Enquanto a conscientização sobre a importância da Amazônia aumentou desde a Eco-92, ainda é preciso alcançar reconhecimento semelhante para sistemas como o cerrado, ameaçado pela agricultura. “A importância desses sistemas tem que ser reconhecida pelas políticas nacionais e locais”, frisa Kapos.
Peixe-boi com o filhote, um dos animais amazônicos ameaçados de extinção (foto: Gaylen Rathburn, U.S. Fish and Wildlife Service) Para além de 2010
Além de fazer um balanço sobre as metas da biodiversidade traçadas até 2010, a próxima conferência da Convenção Sobre Diversidade Biológica no Japão deve traçar um novo plano estratégico com uma visão para 2050, além de metas a serem alcançadas até 2020. Para os autores do artigo, seria um momento oportuno para estabelecer as três prioridades que sugerem.
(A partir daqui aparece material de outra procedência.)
Lemma queue_numbers s q l :
  (Z.of_nat (total_len (State.queues s)) < word_modulus)%Z →
  (Z.of_nat (total_len (State.consumers s)) < word_modulus)%Z →
  State.queues s !! q = Some l →
  is_u64 (Z.of_nat (length l)) = true
  ∧ is_u64 (Z.of_nat (default 0 (length <$> State.consumers s !! q))) = true.
Proof.
  intros Hm Hc Hq. split.
  - eapply u64_le; [|exact Hm]. by eapply total_len_le.
  - eapply u64_le; [|exact Hc]. destruct (State.consumers s !! q) eqn:E; simpl; [|lia].
    by eapply total_len_le.
Qed.

Lemma dec_queues_status s :
  (Z.of_nat (total_len (State.queues s)) < word_modulus)%Z →
  (Z.of_nat (total_len (State.consumers s)) < word_modulus)%Z →
  mapM dec_queue (queue_json s <$> map_to_list (State.queues s))
  = Some (queue_data s <$> map_to_list (State.queues s)).
Proof.
  intros Hm Hc. apply mapM_Some_2, Forall2_fmap_l, Forall2_fmap_r, Forall_Forall2_diag, Forall_forall.
  intros [q l] Hq%elem_of_map_to_list. destruct (queue_numbers s q l Hm Hc Hq) as [H1 H2].
  change (dec_queue (queue_json s (q, l)) = Some (queue_data s (q, l))).
  unfold queue_json, num_of_nat. rewrite dec_queue_obj. cbn [fst snd dec_string mbind option_bind].
  by rewrite !dec_u64_num.
Qed.

Lemma dec_bindings_status s :
  mapM dec_binding (concat ((λ e : string * list (string * string), binding_json e.1 <$> e.2)
                             <$> map_to_list (State.bindings s)))
  = Some (concat ((λ e : string * list (string * string), binding_data e.1 <$> e.2)
                   <$> map_to_list (State.bindings (S := S) s))).
Proof.
  apply mapM_Some_2. induction (map_to_list (State.bindings s)) as [|[e bs] l IH]; [constructor|].
  cbn [fmap list_fmap concat fst snd]. apply Forall2_app; [|exact IH].
  apply Forall2_fmap_l, Forall2_fmap_r, Forall_Forall2_diag, Forall_forall. by intros [q k] _.
Qed.

Lemma dec_strings l : mapM dec_string (JStr <$> l) = Some l.
Proof. induction l as [|s l IH]; [done|]. cbn. by rewrite IH. Qed.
A primeira delas é a ideia de que a biodiversidade deve ser administrada como um bem público, com escolhas coletivas e uma maior consciência de seu valor econômico. Isso inclui estimar valores associados à conservação mas, sobretudo, pensar em incentivos e ações que promovam uma mudança de comportamento.
De acordo com os autores do artigo, economistas deveriam trabalhar mais perto de conservacionistas e formuladores de políticas públicas para promover um “comportamento mais amigável à biodiversidade”.
Uma estrela-do-mar azul repousa sobre um coral, um dos mais ricos agregadores da biodiversidade marinha (foto: Richard Ling – CC BY-SA 3.0) As duas outras prioridades seriam integrar a biodiversidade às decisões tomadas em âmbitos público e privado e criar condições para implementar as políticas concretamente.
“A preocupação pela biodiversidade não pode estar restrita ao ministério do meio ambiente de uma nação, e sim estender-se por todos os setores do governo, como o tesouro, a indústria e a defesa”, aponta o grupo.
De acordo com o artigo, ainda estamos longe de incluir a biodiversidade entre nossas medidas convencionais de bem-estar, que permanecem focadas em uma noção mais estrita de crescimento econômico, concentrada na criação de riqueza e em projeções de PIB por país.
“A transição para a sustentabilidade não será fácil, mas é central para assegurar um futuro para a biodiversidade”, escrevem.
Isso implica não apenas mudar os padrões de produção e consumo atuais, mas também reconhecer que o desenvolvimento vem escorado por ecossistemas funcionais e pela biodiversidade.
“Este é o ano em que governos, empresas e a sociedade civil poderiam decidir levar a sério o papel central da biodiversidade para o bem-estar e a qualidade de vida humanos, e investir em proteger o fluxo sustentável dos bens comuns da natureza para gerações presentes e futuras”, conclui.